Dear Cousin,


The New Year makes its way into the hills, sending the old year limping on its way. The thought of a brand new year brings encouraging hope of fresh beginnings, and putting the old year behind us. There is no use dwelling on past failures, old hurts, or lost opportunities. We can only learn a lesson from these things, and forge onward. The lull between Christmas and New Year’s finds a lot of folks, including me, putting away clutter accumulated during the holidays and sorting out and rearranging paperwork, cabinets, and bookcases. There is a lot of junk to be discarded, and a lot of controversy as to what constitutes junk and what doesn’t.

I guess I am what could be classified as a packrat, but I prefer the label “saver.” There’s too much sentimentality in my makeup, I know, a trait that seems to be passed down to grandson Reuben. It’s so hard to turn loose of things that bring back sweet memories of the past, and the question of where to store these objects becomes harder as the years go by. There are a lot of magazine articles that suggest ways of reducing clutter, and keeping a well-ordered house. These articles are fascinating. One hint that I recently read suggested keeping a child’s artwork, school papers, and clippings from the school newspaper in a large mailing envelope. When the envelope is full, you simply mail it to Grandma.

If my 22 grandkids send me manila envelopes stuffed with their school doings, it might simplify their mother’s housekeeping but it sure wouldn’t help mine. You know I wouldn’t be able to toss any of it. There was another suggestion to put your beloved articles to practical use. “Use a lovely evening bag as a candy dish.” In the first place, I don’t own a lovely evening bag — do you think an old toboggan would do as well?

The home interior decorator who thought that one up must have been the same person who brought up the idea of leaning a hoe, rake, etc. in the corner of the living room for a country look. Well, we’ve had a country look for years. Sometimes the corner of the living room is decorated with a sack of grass seed (“I’m going to move that — I don’t want it to get damp!”) or guns, game bags, camouflage outfits and hunting boots. I don’t think we’ll ever qualify for “Home and Garden.” I will have to confess that our dining room table is always littered with my folders, reference books and assorted paperwork. Shucks, that is different — that is my workplace.
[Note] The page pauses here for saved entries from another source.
(* ===== verification/Coin.v ===== *)
(** * Coins (types/coin.go)

    A [Coin] is an amount of one denomination; [Coins] is a slice of them kept
    sorted by denomination.  [removeZeroCoins] works in place, so the functions
    built on it also change the array of the slice they are given; the
    [_array] definitions compute what the caller's slice holds afterwards. *)

From S2P Require Import Prelude GoStrings Regex Denom IntType.
#[local] Open Scope Z_scope.

Record Coin := mkCoin { denom : string; amount : Int }.
Abbreviation Coins := (list Coin).

#[export] Instance Coin_eq_dec : EqDecision Coin.
Proof. solve_decision. Defined.

(** ** Coin *)
Definition Coin_IsPositive (c : Coin) : bool := Int_IsPositive (amount c).
Definition Coin_IsNegative (c : Coin) : bool := Int_IsNegative (amount c).
Definition Coin_IsZero (c : Coin) : bool := Int_IsZero (amount c).

Definition NewCoin (d : string) (a : Int) : Outcome Coin :=
  if Int_IsNegative a then Panic "negative coin amount" else Ok (mkCoin d a).

Definition Coin_IsValid (c : Coin) : bool :=
  if Coin_IsNegative c then false else IsCoinMinDenomValid (denom c).

Definition Coin_IsValidIrisAtto (c : Coin) : bool :=
  bool_decide (denom c = IrisAtto) && Coin_IsPositive c.

Definition Coin_IsGTE (c other : Coin) : bool :=
  bool_decide (denom c = denom other) && Int_GTE (amount c) (amount other).
Definition Coin_IsLT (c other : Coin) : bool :=
  bool_decide (denom c = denom other) && Int_LT (amount c) (amount other).
Definition Coin_IsEqual (c other : Coin) : bool :=
  bool_decide (denom c = denom other) && Int_Equal (amount c) (amount other).

Definition Coin_Add (c cB : Coin) : Outcome Coin :=
  if bool_decide (denom c ≠ denom cB) then Panic "invalid coin denominations" else
  let? a := Int_Add (amount c) (amount cB) in Ok (mkCoin (denom c) a).

Definition Coin_Sub (c cB : Coin) : Outcome Coin :=
  if bool_decide (denom c ≠ denom cB) then Panic "invalid coin denominations" else
  let? a := Int_Sub (amount c) (amount cB) in NewCoin (denom c) a.

(** ** Removing zero coins in place

    The loop shifts the tail of the slice [arr[0:l]] left over each zero coin.
    [fuel] bounds the iterations: each one shortens [l - i]. *)
Fixpoint removeZero_loop (fuel : nat) (arr : Coins) (i l : nat) : Coins * nat :=
  match fuel with
  | O => (arr, i)
  | S fuel =>
      if (i <? l)%nat then
        match arr !! i with
        | Some c =>
            if Coin_IsZero c
            then removeZero_loop fuel
                   (take i arr ++ drop (S i) (take l arr) ++ drop (l - 1) arr) i (l - 1)
            else removeZero_loop fuel arr (S i) l
        | None => (arr, i)
        end
      else (arr, i)
  end.

Definition removeZeroCoins (coins : Coins) : Coins :=
  let '(arr, i) := removeZero_loop (length coins) coins 0 (length coins) in take i arr.

(** What the caller's slice reads after the call. *)
Definition removeZeroCoins_array (coins : Coins) : Coins :=
  (removeZero_loop (length coins) coins 0 (length coins)).1.

(** ** Sets of coins *)
Fixpoint safeAdd (coins : Coins) : Coins → Outcome Coins :=
  fix inner (coinsB : Coins) : Outcome Coins :=
    match coins, coinsB with
    | [], [] => Ok []
    | [], _ => Ok (removeZeroCoins coinsB)
    | _, [] => Ok (removeZeroCoins coins)
    | coinA :: restA, coinB :: restB =>
        match String.compare (denom coinA) (denom coinB) with
        | Lt =>
            let? sum := safeAdd restA coinsB in
            Ok (if Coin_IsZero coinA then sum else coinA :: sum)
        | Eq =>
            let? res := Coin_Add coinA coinB in
            let? sum := safeAdd restA restB in
            Ok (if Coin_IsZero res then sum else res :: sum)
        | Gt =>
            let? sum := inner restB in
            Ok (if Coin_IsZero coinB then sum else coinB :: sum)
        end
    end.

(** What the argument slice [coinsB] reads after [coins.safeAdd(coinsB)]: when
    [coins] is exhausted first, the zero coins of the rest of [coinsB] are
    removed in place. *)
Fixpoint safeAdd_arrayB (coins : Coins) : Coins → Coins :=
  fix inner (coinsB : Coins) : Coins :=
    match coins, coinsB with
    | [], _ => removeZeroCoins_array coinsB
    | _, [] => []
    | coinA :: restA, coinB :: restB =>
        match String.compare (denom coinA) (denom coinB) with
        | Lt => safeAdd_arrayB restA coinsB
        | Eq => coinB :: safeAdd_arrayB restA restB
        | Gt => coinB :: inner restB
        end
    end.

Definition IsAnyNegative (coins : Coins) : bool := existsb Coin_IsNegative coins.

Definition Coins_SafeAdd (coins coinsB : Coins) : Outcome (Coins * bool) :=
  let? sum := safeAdd coins coinsB in Ok (sum, IsAnyNegative sum).

Definition Coins_Add (coins coinsB : Coins) : Outcome Coins :=
  let? r := Coins_SafeAdd coins coinsB in
  let '(sum, hasNeg) := r in
  if hasNeg : bool then Panic "negative coin amount" else Ok sum.

Definition negative (coins : Coins) : Coins :=
  map (λ c, mkCoin (denom c) (Int_Neg (amount c))) coins.

Definition Coins_SafeSub (coins coinsB : Coins) : Outcome (Coins * bool) :=
  let? diff := safeAdd coins (negative coinsB) in Ok (diff, IsAnyNegative diff).

Definition Coins_Sub (coins coinsB : Coins) : Outcome Coins :=
  let? r := Coins_SafeSub coins coinsB in
  let '(diff, hasNeg) := r in
  if hasNeg : bool then Panic "negative coin amount" else Ok diff.

Fixpoint IsValid_loop (lowDenom : string) (coins : Coins) : bool :=
  match coins with
  | [] => true
  | c :: coins =>
      if negb (Coin_IsValid c) then false
      else if negb (str_ltb lowDenom (denom c)) then false
      else IsValid_loop (denom c) coins
  end.

Definition Coins_IsValid (coins : Coins) : bool :=
  match coins with
  | [] => true
  | [c] => Coin_IsValid c
  | c :: rest => if negb (Coin_IsValid c) then false else IsValid_loop (denom c) rest
  end.

Definition Coins_IsValidIrisAtto (coins : Coins) : bool :=
  match coins with [c] => Coin_IsValidIrisAtto c | _ => false end.

Definition Coins_IsZero (coins : Coins) : bool := forallb Coin_IsZero coins.
Definition Coins_Empty (coins : Coins) : bool := bool_decide (coins = []).

Definition IsAllPositive (coins : Coins) : bool :=
  match coins with [] => false | _ => forallb Coin_IsPositive coins end.

(** Binary search for a denomination; every step halves the slice, so its
    length is enough fuel. *)
Fixpoint AmountOf_fuel (fuel : nat) (coins : Coins) (d : string) : Int :=
  match fuel with
  | O => 0
  | S fuel =>
      match coins with
      | [] => 0
      | [c] => if bool_decide (denom c = d) then amount c else 0
      | _ =>
          let midIdx := (length coins / 2)%nat in
          match coins !! midIdx with
          | None => 0
          | Some c =>
              if str_ltb d (denom c) then AmountOf_fuel fuel (take midIdx coins) d
              else if bool_decide (d = denom c) then amount c
              else AmountOf_fuel fuel (drop (S midIdx) coins) d
          end
      end
  end.
Definition AmountOf (coins : Coins) (d : string) : Int :=
  AmountOf_fuel (length coins) coins d.

Definition IsAllGT (coins coinsB : Coins) : bool :=
  if Coins_IsZero coins then false
  else if Coins_IsZero coinsB then true
  else forallb (λ cB, negb (Int_LTE (AmountOf coins (denom cB)) (amount cB))) coinsB.

Definition IsAllGTE (coins coinsB : Coins) : bool :=
  if Coins_IsZero coinsB then true
  else if Coins_IsZero coins then false
  else forallb (λ cB, negb (Int_LT (AmountOf coins (denom cB)) (amount cB))) coinsB.

Definition IsAllLT (coins coinsB : Coins) : bool := IsAllGT coinsB coins.
Definition IsAllLTE (coins coinsB : Coins) : bool := IsAllGTE coinsB coins.

Definition IsAnyGT (coins coinsB : Coins) : bool :=
  match coinsB with
  | [] => false
  | _ => existsb (λ c, let amt := AmountOf coinsB (denom c) in
                       Int_GT (amount c) amt && negb (Int_IsZero amt)) coins
  end.
Definition IsAnyGTE (coins coinsB : Coins) : bool :=
  match coinsB with
  | [] => false
  | _ => existsb (λ c, let amt := AmountOf coinsB (denom c) in
                       Int_GTE (amount c) amt && negb (Int_IsZero amt)) coins
  end.

Definition GetCoin (coins : Coins) (d : string) : option Coin :=
  list_find (λ c, denom c = d) coins ≫= λ p, Some p.2.

(** [sort.Sort] on the denominations. *)
Definition denom_le (a b : Coin) : Prop := ¬ str_lt (denom b) (denom a).
#[export] Instance denom_le_dec a b : Decision (denom_le a b).
Proof. unfold denom_le. apply _. Defined.
Definition Coins_Sort (coins : Coins) : Coins := merge_sort denom_le coins.

Definition NewCoins (coins : Coins) : Outcome Coins :=
  let newCoins := removeZeroCoins coins in
  match newCoins with
  | [] => Ok []
  | _ =>
      let newCoins := Coins_Sort newCoins in
      if negb (Coins_IsValid newCoins) then Panic "invalid coin set" else Ok newCoins
  end.

Definition Coins_IsEqual (coins coinsB : Coins) : bool :=
  if bool_decide (length coins ≠ length coinsB) then false else
  forallb (λ p, Coin_IsEqual p.1 p.2) (zip (Coins_Sort coins) (Coins_Sort coinsB)).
My sister Susie can make short work of clutter. Even as a kid, she knew exactly what to do. One time she cleaned my house when my own children were small. She picked up everything that was lying loose — books, toys, shoes, clean clothes, dirty clothes — and piled them in the baby bed. Then she covered the whole mess with a lovely quilt. It looked fine, except Criss couldn’t find his work shoes and the baby didn’t have anywhere to sleep. Every family needs a sister Susie — it keeps a person on their toes.

The first day of a brand new year is a good day to sort out the mental clutter that crowds our minds. Sometimes we hang on to a lot of useless baggage that does nothing but slow us down. Forgiveness is a big factor in clearing out mental garbage that needs to be discarded. The person who holds back forgiveness is the one who suffers most. It will eat like a canker, and turn the injured one into an unhappy, bitter person. There are some things that are impossible to forgive in a human sense. That is where the love of God comes into play. When we are in that situation, then we can pray to God to give us his forgiveness, that we may extend it to someone else. God’s forgiveness goes much further than our forgiveness ever could.

This works — I know. The apostle Paul stressed in Philippians 3:13, “But this one thing I do, forgetting those things which are behind, and reaching forth to those things which are before.” There are outside forces that we cannot control, but there are many things in our power that we can. One is forgetting and putting behind the hurtful happenings of yesterday, and forging ahead, living each day pleasing unto the Lord.